The convex quadratic programming is an important branch of mathematical programming. It has important applications in economic, equilibrium market management, military and other fields. There are many effective algorithms to solve quadratic programming problems, including Newton methods, interior point methods, projection methods, Wolfe algorithms, Lagrange methods and Lemke methods.
     The aim of this dissertation is to study differential equation approaches to convex quadratic programming, including theories and numerical implementations of both first order and second order differential equation approaches. There are three reasons for selecting such a subject: First, this may provide a theoretical support to some neural network methods as there are many neural network for optimization problems characterized by systems of differential equations; Next, effective numerical algorithms for differential equations can be applied to solving convex quadratic programming; At last, the convergence rate of second order derivatives differential equation method is quadratic.

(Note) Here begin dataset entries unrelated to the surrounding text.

Lemma digits_2 (n : Z) :
  0 <= n <= 99 -> (0 * 10 + (n / 10) mod 10) * 10 + n mod 10 = n.
Proof. intros H. Z.div_mod_to_equations; lia. Qed.

Lemma parse_date_string (y m d : Z) :
  0 <= y <= 9999 -> 1 <= m <= 12 -> 1 <= d <= days_in_month y m ->
  parse_iso_date (date_string y m d) = Some (days_from_civil y m d * msPerDay).
Proof.
  intros Hy Hm Hd.
  destruct (days_in_month_bounds y m d Hm Hd) as (H31 & _).
  rewrite date_string_chars.
  rewrite parse_iso_date_chars by apply digit_char_spec.
  rewrite !(proj1 (proj2 (digit_char_spec _))).
  rewrite digits_4, !digits_2 by lia.
  unfold utc_midnight.
  assert (E : (1 <=? m) && (m <=? 12) && (1 <=? d) && (d <=? days_in_month y m) = true).
  { rewrite !andb_true_iff. repeat split; apply Z.leb_le; lia. }
  rewrite E. unfold TimeClip.
  pose proof (days_from_civil_year0 y m d Hm (conj (proj1 Hd) H31) Hy) as Hb.
  assert (E2 : (Z.abs (days_from_civil y m d * msPerDay) <=? 8640000000000000) = true).
  { apply Z.leb_le. unfold msPerDay. lia. }
  rewrite E2. reflexivity.
Qed.

Lemma civil_year_in_range (t : Z) :
  timestamp_range t ->
  exists y m d, civil_from_days (t / msPerDay) = (y, m, d)
    /\ 1 <= y <= 9999 /\ 1 <= m <= 12 /\ 1 <= d <= days_in_month y m
    /\ days_from_civil y m d = t / msPerDay.
Proof.
  unfold timestamp_range, msPerDay. intros Ht.
  pose proof (days_of_civil_of_days (t / 86400000)) as H.
  destruct (civil_from_days (t / 86400000)) as [[y m] d].
  destruct H as (Hz & Hm & Hd).
  exists y, m, d. repeat split; try lia.
  - destruct (days_in_month_bounds y m d Hm Hd) as (H31 & _).
    destruct (days_from_civil_bounds y m d Hm (conj (proj1 Hd) H31)) as (_ & Hlo & _).
    destruct (Z.le_gt_cases y 0) as [Hy|Hy]; [|lia].
    specialize (Hlo Hy). rewrite Hz in Hlo. Z.div_mod_to_equations; lia.
  - destruct (days_in_month_bounds y m d Hm Hd) as (H31 & _).
    destruct (days_from_civil_bounds y m d Hm (conj (proj1 Hd) H31)) as (_ & _ & Hhi).
    destruct (Z.le_gt_cases 10000 y) as [Hy|Hy]; [|lia].
    specialize (Hhi Hy). rewrite Hz in Hhi. Z.div_mod_to_equations; lia.
Qed.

     For convex quadratic programming, using space transformation, we construct differential equation systems based on first order derivatives and second order derivatives. The two systems are proved to have the properties: the KKT point of a convex quadratic programming is an asymptotically stable equilibrium point of the system and the whole solution trajectory is in the feasible domain of the problem if it starts from a feasible point. Moreover, we demonstrate the convergence theorems for the discrete schemes of the two differential systems, including the locally quadratic convergence rate of the discrete algorithm for second order derivatives based on these two discrete methods and the numerical results show that the differential equation algorithms based on second order derivatives are faster than that on first order derivatives.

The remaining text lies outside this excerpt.